By Dick Brooks
For Capital Region Independent Media
It’s now officially autumn.
The signs are easy to spot even if you don’t have a calendar — leaves are falling, the geese are heading south, the morning air is starting to get that little fresh bite to it and the screeching of car tires trying to avoid the abundant squirrel population fills the air.
The roadkill numbers attest to the fact that these easily confused rodents don’t know which way to run. Watching a squirrel with a nut in the middle of the road is kind of like watching a political press conference on TV. All kinds of bobbing and weaving with a panicked look in the eye.
Nature is shifting into high gear. There’s a restless feeling starting to make itself felt. Got to get ready, winter’s coming. It’s there in the animal world, it shows up in our world also.
People are doing their version of the fall frenzy, too. So many things still to get done. I had plans for things to do that still need doing. Painting some of the trim, a section of gutter on the garage roof, a pile of limbs that need to be cut up — got to get them done while the weather’s still good. The gardens need to be readied for their winter sleep, there’s pruning to be done, so much to do, so little time. I guess I better stay out of the road!
The fall also means football. I love football, I still have the urge to slap on the old helmet and sneak onto the end of the bench during one of the local high school games in the hope that the coach won’t notice the bald head or mustache and send me in. I’d probably do well, especially if I didn’t have to run or bend over very far. I’d like to try it one more time.
Driving past the field during practice brought back all kinds of memories. I could still identify with the second stringers. They’re the ones on the sidelines, even during practice. They always have a confused, not very confident look about them. I would have liked to have been able to tell them that we all start out as second stringers and that the studly hero types on the first string once stood where they are.
I remembered back to my first day of football practice. We stood in line in the equipment room and were loaded up with our gear. I didn’t recognize half of it. In the days before Pop Warner, we played football in the hayfield with no equipment, relying on Mother Nature’s natural calcium deposits to protect what brains we had.

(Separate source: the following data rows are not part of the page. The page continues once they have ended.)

(* ===================================================================== *)
(** ** Slices *)
(* ===================================================================== *)




(** A zero step is refused whatever the axis. *)
Lemma slice_indices_zero_step (s : pyslice) (n : Z) :
  sl_step s = Some 0 -> slice_indices s n = None.
Proof. intros H. unfold slice_indices. by rewrite H. Qed.


(* ===================================================================== *)
(** ** The real-space view *)
(* ===================================================================== *)












(** A slice with step zero makes the view raise [ValueError]; an array of
    fewer than four axes makes it raise [IndexError].  Neither is caught. *)
Lemma real_space_view_raises (self : DataCube) (slice_y slice_x : pyslice) :
  ((length (shape (data4D self)) < 4)%nat ->
   get_real_space_view self slice_y slice_x = inl IndexError) /\
  ((4 <= length (shape (data4D self)))%nat ->
   sl_step slice_y = Some 0 \/ sl_step slice_x = Some 0 ->
   get_real_space_view self slice_y slice_x = inl (OtherError ValueError)).
Proof.
  unfold get_real_space_view, slice_qq. split.
  - intros H. destruct (Nat.ltb_spec (length (shape (data4D self))) 4);
      [reflexivity|lia].
  - intros H Hstep.
    destruct (Nat.ltb_spec (length (shape (data4D self))) 4); [lia|].
    destruct Hstep as [Hs|Hs].
    + by rewrite (slice_indices_zero_step _ _ Hs).
    + rewrite (slice_indices_zero_step slice_x _ Hs).
      by destruct (slice_indices slice_y _).
Qed.
Lemma implicit_mymalloc_keeps_heap_witness :
  exists bl', iheap (some_fst iblank (Implicit.mymalloc 8 iheap128 16)) bl'.
Proof.
  assert (Hn : 0 < 16 < 2 ^ 64) by (split; reflexivity).
  assert (E : Implicit.mymalloc 8 iheap128 16
              = Some (some_fst iblank (Implicit.mymalloc 8 iheap128 16),
                      some_snd (Implicit.mymalloc 8 iheap128 16)))
    by (apply some_eta; vm_compute; reflexivity).
  assert (Hp : some_snd (Implicit.mymalloc 8 iheap128 16) <> 0)
    by (vm_compute; intro H; discriminate H).
  assert (Hgap : ~ (some_snd (Implicit.mymalloc 8 iheap128 16)
                    + Z.land (load64 (Implicit.mem iheap128)
                                (some_snd (Implicit.mymalloc 8 iheap128 16) - ALIGNMENT))
                        Implicit.PAYLOAD_MASK
                    = Implicit.heap_end iheap128
                    /\ Z.land (load64 (Implicit.mem iheap128)
                                 (some_snd (Implicit.mymalloc 8 iheap128 16) - ALIGNMENT))
                         Implicit.PAYLOAD_MASK
                       = Implicit.roundup 16 ALIGNMENT + ALIGNMENT))
    by (vm_compute; intros [_ H]; discriminate H).
  destruct (implicit_mymalloc_keeps_heap iheap128 iheap128_blocks 16 8 _ _
              iheap128_wf Hn E Hp Hgap) as [bl' [H _]].
  exists bl'. exact H.
Defined.

Lemma implicit_mymalloc_tail_gap_witness :
  Z.land (load64 (Implicit.mem (some_fst iblank (Implicit.mymalloc 8 iheap32 16)))
            (some_snd (Implicit.mymalloc 8 iheap32 16) - ALIGNMENT))
         Implicit.PAYLOAD_MASK
  = Implicit.roundup 16 ALIGNMENT.
Proof.
  assert (Hn : 0 < 16 < 2 ^ 64) by (split; reflexivity).
  assert (E : Implicit.mymalloc 8 iheap32 16
              = Some (some_fst iblank (Implicit.mymalloc 8 iheap32 16),
                      some_snd (Implicit.mymalloc 8 iheap32 16)))
    by (apply some_eta; vm_compute; reflexivity).
  assert (Hp : some_snd (Implicit.mymalloc 8 iheap32 16) <> 0)
    by (vm_compute; intro H; discriminate H).
  assert (Hend : some_snd (Implicit.mymalloc 8 iheap32 16)
                 + Z.land (load64 (Implicit.mem iheap32)
                             (some_snd (Implicit.mymalloc 8 iheap32 16) - ALIGNMENT))
                     Implicit.PAYLOAD_MASK
                 = Implicit.heap_end iheap32)
    by (vm_compute; reflexivity).
  assert (Hsz : Z.land (load64 (Implicit.mem iheap32)
                          (some_snd (Implicit.mymalloc 8 iheap32 16) - ALIGNMENT))
                  Implicit.PAYLOAD_MASK
                = Implicit.roundup 16 ALIGNMENT + ALIGNMENT)
    by (vm_compute; reflexivity).
  exact (proj1 (implicit_mymalloc_tail_gap iheap32 iheap32_blocks 16 8 _ _
                  iheap32_wf Hn E Hp Hend Hsz)).
Defined.

Lemma implicit_realloc_always_moves_witness :
  done_ptr (Implicit.myrealloc 8 iheap128 16 40) <> 16.
Proof.
  assert (Hn : 0 < 40 < 2 ^ 64) by (split; reflexivity).
  assert (E : Implicit.myrealloc 8 iheap128 16 40
              = Done (done_state iblank (Implicit.myrealloc 8 iheap128 16 40),
                      done_ptr (Implicit.myrealloc 8 iheap128 16 40)))
    by (apply done_eta; vm_compute; reflexivity).
  exact (proj1 (implicit_realloc_always_moves iheap128 iheap128_blocks 16 40 8 _ _
                  iheap128_wf iused_16 Hn E)).
Defined.

Lemma implicit_walks_witness :
  Implicit.validate_heap (length iheap128_blocks) iheap128
    (Implicit.segment_start iheap128) = Some true.
Proof.
  exact (proj1 (implicit_walks iheap128 iheap128_blocks iheap128_wf)).
Defined.

Lemma implicit_free_then_malloc_witness :
  exists s' q,
    Implicit.mymalloc 3 (Implicit.myfree iheap128 16) 8 = Some (s', q) /\ 0 < q <= 16.
Proof.
  assert (Hn : 0 < 8 < 2 ^ 64) by (split; reflexivity).
  assert (Hfit : Implicit.roundup 8 ALIGNMENT
                 <= Z.land (load64 (Implicit.mem iheap128) (16 - ALIGNMENT))
                      Implicit.PAYLOAD_MASK)
    by (vm_compute; intro H; discriminate H).
  exact (implicit_free_then_malloc iheap128 iheap128_blocks 16 8 3
           iheap128_wf iused_16 Hn Hfit (le_n 3)).
Defined.

Lemma implicit_mymalloc_keeps_data_witness :
  load64 (Implicit.mem (some_fst iblank (Implicit.mymalloc 8 iheap128 16))) (16 - ALIGNMENT)
  = load64 (Implicit.mem iheap128) (16 - ALIGNMENT).
Proof.
  assert (E : Implicit.mymalloc 8 iheap128 16
              = Some (some_fst iblank (Implicit.mymalloc 8 iheap128 16),
                      some_snd (Implicit.mymalloc 8 iheap128 16)))
    by (apply some_eta; vm_compute; reflexivity).
  exact (proj1 (implicit_mymalloc_keeps_data iheap128 iheap128_blocks 16 8 _ _ 16
                  iheap128_wf size_16 E iused_16)).
Defined.

Lemma implicit_realloc_keeps_other_data_witness :
  load64 (Implicit.mem (done_state iblank (Implicit.myrealloc 8 iheap128 16 40)))
         (40 - ALIGNMENT)
  = load64 (Implicit.mem iheap128) (40 - ALIGNMENT).
Proof.
  assert (E : Implicit.myrealloc 8 iheap128 16 40
              = Done (done_state iblank (Implicit.myrealloc 8 iheap128 16 40),
                      done_ptr (Implicit.myrealloc 8 iheap128 16 40)))
    by (apply done_eta; vm_compute; reflexivity).
  assert (Hne : 40 <> 16) by (intro H; discriminate H).
  exact (proj1 (implicit_realloc_keeps_other_data iheap128 iheap128_blocks 16 40 8 _ _ 40
                  iheap128_wf iused_16 size_40 E iused_40 Hne)).
Defined.

Lemma dump_heap_rows_witness :
  exists rows,
    Explicit.dump_heap (length rows) (state_of heap128_busy)
      (Explicit.segment_start (state_of heap128_busy)) = Some rows.
Proof.
  destruct (dump_heap_rows example_max _ _ reach_heap128_busy) as [rows [H _]].
  exists rows. exact H.
Defined.

Lemma mymalloc_oversize_wraps_witness :
  Explicit.roundup (2 ^ 64 - 1) ALIGNMENT = 16.
Proof.
  assert (Hn : 2 ^ 64 - 8 < 2 ^ 64 - 1 < 2 ^ 64) by (split; reflexivity).
  exact (proj1 (mymalloc_oversize_wraps example_max 0 blank (2 ^ 64 - 1) Hn)).
Defined.

Lemma roundup_idempotent_monotone_witness :
  Explicit.roundup (Explicit.roundup 5 8) 8 = Explicit.roundup 5 8.
Proof.
  assert (Hn : 0 <= 5 <= 20) by (split; intro H; discriminate H).
  assert (Hm : 20 <= 2 ^ 64 - 8) by (intro H; discriminate H).
  exact (proj1 (roundup_idempotent_monotone 5 20 Hn Hm)).
Defined.

Lemma header_round_trip_witness :
  Explicit.get_payload (Explicit.set_payload blank 8 (16 + 1)) 8 = 16.
Proof.
  assert (Hv : 0 <= 16 < 2 ^ 64 - 8) by (split; [intro H; discriminate H | reflexivity]).
  assert (Hm : 16 mod ALIGNMENT = 0) by reflexivity.
  exact (proj1 (header_round_trip blank 8 16 Hv Hm)).
Defined.

Lemma spaced_two x y : x + 24 <= y -> spaced [x; y].
Proof.
  intros H a b Ha Hb. simpl in Ha, Hb.
  destruct Ha as [<- | [<- | []]]; destruct Hb as [<- | [<- | []]]; lia.
Qed.

Lemma nodup_two (x y : Z) : x <> y -> NoDup [x; y].
Proof.
  intros H. constructor; [intros [E | []]; congruence|].
  constructor; [intros [] | constructor].
Qed.

Lemma freelist_add_remove_witness :
  freelist_nodes 1 (Explicit.remove_freelist (Explicit.add_freelist (state_of heap64) 40) 40)
    (Explicit.freelist_start
       (Explicit.remove_freelist (Explicit.add_freelist (state_of heap64) 40) 40))
  = Some [8].
Proof.
  assert (L : lseg (Explicit.mem (state_of heap64)) 0
                (Explicit.freelist_start (state_of heap64)) [8] 0).
  { cbn [lseg]. splits.
    - vm_compute. reflexivity.
    - intro H. discriminate H.
    - vm_compute. reflexivity.
    - vm_compute. reflexivity. }
  assert (Hx : 0 < 40 < 2 ^ 64) by (split; reflexivity).
  assert (Hh : 0 <= Explicit.freelist_start (state_of heap64) < 2 ^ 64).
  { vm_compute. split; [intro H; discriminate H | reflexivity]. }
  assert (SP : spaced [40; 8]).
  { intros a b Ha Hb. apply (spaced_two 8 40 ltac:(lia) a b); simpl in *; tauto. }
  assert (ND : NoDup [40; 8]) by (apply nodup_two; intro H; discriminate H).
  exact (proj2 (freelist_add_remove (state_of heap64) [8] 40 L Hx Hh ND SP)).
Defined.

Lemma freelist_remove_any_witness :
  freelist_nodes (length ([32] ++ []))
    (Explicit.remove_freelist (state_of heap128_gap) 112)
    (Explicit.freelist_start (Explicit.remove_freelist (state_of heap128_gap) 112))
  = Some ([32] ++ []).
Proof.
  assert (L : lseg (Explicit.mem (state_of heap128_gap)) 0
                (Explicit.freelist_start (state_of heap128_gap)) ([32] ++ 112 :: []) 0).
  { cbn [lseg app]. splits.
    - vm_compute. reflexivity.
    - intro H. discriminate H.
    - vm_compute. reflexivity.
    - vm_compute. reflexivity.
    - intro H. discriminate H.
    - vm_compute. reflexivity.
    - vm_compute. reflexivity. }
  assert (SP : spaced ([32] ++ 112 :: [])) by (apply spaced_two; lia).
  assert (ND : NoDup ([32] ++ 112 :: [])) by (apply nodup_two; intro H; discriminate H).
  exact (proj1 (freelist_remove_any (state_of heap128_gap) [32] 112 [] L ND SP)).
Defined.
Definition IntOf (v : Value) : result Z :=
  match v with
  | Val (VInt k z) => if signed k then Ok z else Panic (ReflectPanic "Int")
  | _ => Panic (ReflectPanic "Int")
  end.

Definition UintOf (v : Value) : result Z :=
  match v with
  | Val (VInt k z) => if signed k then Panic (ReflectPanic "Uint") else Ok z
  | _ => Panic (ReflectPanic "Uint")
  end.

Definition ikind_String (k : ikind) : string :=
  match k with
  | Int => "int" | Int8 => "int8" | Int16 => "int16" | Int32 => "int32"
  | Int64 => "int64" | Uint => "uint" | Uint8 => "uint8"
  | Uint16 => "uint16" | Uint32 => "uint32" | Uint64 => "uint64"
  end.

Fixpoint type_String (t : type) : string :=
  match t with
  | TBool => "bool"
  | TInt k => ikind_String k
  | TFloat Float32 => "float32"
  | TFloat Float64 => "float64"
  | TString => "string"
  | TInterface => "interface {}"
  | TSlice e => "[]" ++ type_String e
  | TMap k e => "map[" ++ type_String k ++ "]" ++ type_String e
  | TPtr e => "*" ++ type_String e
  | TStruct n _ => n
  | TFunc => "func()"
  | TValue => "reflect.Value"
  end.

(** [v.String()] does not panic: for a Value that is not a string it names
    the type. *)
Definition StringOf (v : Value) : string :=
  match v with
  | Zero => "<invalid Value>"
  | Val (VString s) => s
  | Val x => "<" ++ type_String (typeof x) ++ " Value>"
  end.

Definition Index (v : Value) (i : Z) : result Value :=
  match v with
  | Val (VSlice _ xs) =>
      if i <? 0 then Panic (ReflectPanic "Index")
      else match nth_error xs (Z.to_nat i) with
           | Some x => Ok (Val x)
           | None => Panic (ReflectPanic "Index")
           end
  | Val (VString s) =>
      if i <? 0 then Panic (ReflectPanic "Index")
      else match String.get (Z.to_nat i) s with
           | Some c => Ok (Val (VInt Uint8 (Z.of_nat (nat_of_ascii c))))
           | None => Panic (ReflectPanic "Index")
           end
  | _ => Panic (ReflectPanic "Index")
  end.

Definition Elem (v : Value) : result Value :=
  match v with
  | Val (VPtr _ None) => Ok Zero
  | Val (VPtr _ (Some (_, x))) => Ok (Val x)
  | Val (VIface None) => Ok Zero
  | Val (VIface (Some x)) => Ok (Val x)
  | _ => Panic (ReflectPanic "Elem")
  end.

Fixpoint field (name : string) (fs : list (string * value)) : Value :=
  match fs with
  | [] => Zero
  | (f, x) :: rest => if String.eqb f name then Val x else field name rest
  end.

(** A [reflect.Value] struct has the three unexported fields typ, ptr and
    flag, which cannot be turned into an [interface{}]. *)
Definition FieldByName (v : Value) (name : string) : result Value :=
  match v with
  | Val (VStruct _ fs) => Ok (field name fs)
  | Val (VRValue _) =>
      if String.eqb name "typ" || String.eqb name "ptr" || String.eqb name "flag"
      then Indeterminate
      else Ok Zero
  | _ => Panic (ReflectPanic "FieldByName")
  end.

(** *** Comparison and maps

    Answers are three-valued: [None] where the answer depends on the identity
    of the data pointers of two [reflect.Value] structs.  Two slices, or two
    maps, are never the same object. *)

Definition and3 (a b : option bool) : option bool :=
  match a, b with
  | Some false, _ | _, Some false => Some false
  | Some true, Some true => Some true
  | _, _ => None
  end.

(** The operator [==] on two values of one comparable type. *)
Fixpoint go_eq (a b : value) {struct a} : option bool :=
  match a, b with
  | VBool x, VBool y => Some (Bool.eqb x y)
  | VInt k x, VInt k' y => Some (ikind_eqb k k' && (x =? y))
  | VFloat k x, VFloat k' y => Some (fkind_eqb k k' && feqb x y)
  | VString x, VString y => Some (String.eqb x y)
  | VIface None, VIface None => Some true
  | VIface (Some x), VIface (Some y) =>
      if type_eqb (typeof x) (typeof y) then go_eq x y else Some false
  | VPtr _ None, VPtr _ None => Some true
  | VPtr _ (Some (p, _)), VPtr _ (Some (q, _)) => Some (Pos.eqb p q)
  | VStruct _ fs, VStruct _ gs =>
      (fix fields (l l' : list (string * value)) {struct l} : option bool :=
         match l, l' with
         | [], [] => Some true
         | (_, x) :: r, (_, y) :: r' => and3 (go_eq x y) (fields r r')
         | _, _ => Some false
         end) fs gs
  | VRValue Zero, VRValue Zero => Some true
  | VRValue (Val x), VRValue (Val y) =>
      if type_eqb (typeof x) (typeof y) then None else Some false
  | _, _ => Some false
  end.

(** Whether a value can be a map key: slices, maps and functions cannot, nor
    can an interface or a struct that holds one. *)
Fixpoint hashable (a : value) : bool :=
  match a with
  | VSlice _ _ | VMap _ _ _ | VFunc => false
  | VIface (Some x) => hashable x
  | VStruct _ fs =>
      (fix fields (l : list (string * value)) : bool :=
         match l with
         | [] => true
         | (_, x) :: r => hashable x && fields r
         end) fs
  | _ => true
  end.

Fixpoint mapaccess (k : value) (kvs : list (value * value))
  : result (option value) :=
  match kvs with
  | [] => Ok None
  | (k', v) :: rest =>
      match go_eq k' k with
      | Some true => Ok (Some v)
      | Some false => mapaccess k rest
      | None => match mapaccess k rest with
                | Ok None => Indeterminate
                | r => r
                end
      end
  end.

(** The assignment [m[k] = v], which always succeeds: the entry of an equal
    key is replaced, and a new key is entered after the others.  Where the
    equality of the new key with an old one depends on the identity of two
    [reflect.Value]s, both entries are kept: the list then holds every entry
    the map may have, [mapaccess] answers [Indeterminate] where that identity
    decides, and the number of entries is not known ([settled]). *)
Fixpoint mapassign (k v : value) (kvs : list (value * value))
  : result (list (value * value)) :=
  match kvs with
  | [] => Ok [(k, v)]
  | (k', v') :: rest =>
      match go_eq k' k with
      | Some true => Ok ((k', v) :: rest)
      | Some false | None =>
          let* rest' := mapassign k v rest in Ok ((k', v') :: rest')
      end
  end.

(** Whether the keys of a map are known to differ from one another, so that
    the entries listed are the entries of the map. *)
Fixpoint settled (kvs : list (value * value)) : bool :=
  match kvs with
  | [] => true
  | (k, _) :: rest =>
      forallb (fun kv => match go_eq k (fst kv) with
                         | Some false => true
                         | _ => false
                         end) rest
      && settled rest
  end.

Definition Len (v : Value) : result Z :=
  match v with
  | Val (VSlice _ xs) => Ok (Z.of_nat (List.length xs))
  | Val (VMap _ _ kvs) =>
      if settled kvs then Ok (Z.of_nat (List.length kvs)) else Indeterminate
  | Val (VString s) => Ok (Z.of_nat (String.length s))
  | _ => Panic (ReflectPanic "Len")
  end.

(** A value is assignable to a place of its own type and to an
    [interface{}], which then holds it. *)
Definition assignTo (x : value) (dst : type) : option value :=
  if type_eqb (typeof x) dst then Some x
  else match dst with
       | TInterface => Some (VIface (Some x))
       | _ => None
       end.

Definition MapIndex (v key : Value) : result Value :=
  match v, key with
  | Val (VMap kt _ kvs), Val k =>
      match assignTo k kt with
      | Some k' =>
          if hashable k'
          then let* r := mapaccess k' kvs in
               Ok (match r with Some x => Val x | None => Zero end)
          else Panic (RuntimePanic "hash of unhashable type")
      | None => Panic (ReflectPanic "MapIndex")
      end
  | _, _ => Panic (ReflectPanic "MapIndex")
  end.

The equipment we were given in high school wasn’t the first string stuff. My first helmet looked like the one I had seen in a 1930’s movie about Knute Rockne. It had papier mache sides and a steel pan for the top and it was about 12 sizes too big. With it buckled up to the last hole, it was still so loose that when I bent over, it slipped down so far that I couldn’t see. Worse yet, a sudden turn left me looking through the ear hole, a look that wasn’t going to win me a fair cheerleader.
I figured out the shoulder pads but made a big mistake with the hip pads. Logic told me that the piece that curved down should go in the front since that was one area I was really interested in protecting. Logic was wrong. Coach McGuire noticed the difficulty I was having running, figured out the problem, whispered the solution into my helmet ear hole, which thankfully didn’t have my nose stuck in it at the time, and sent me to the locker room on a trumped up mission to solve the problem. I loved Coach McGuire!
I got better, the equipment got better and I built the memories that exist to this very day.
Send me in Coach, I’m ready!
Thought for the week — The trouble with life is there’s no background music.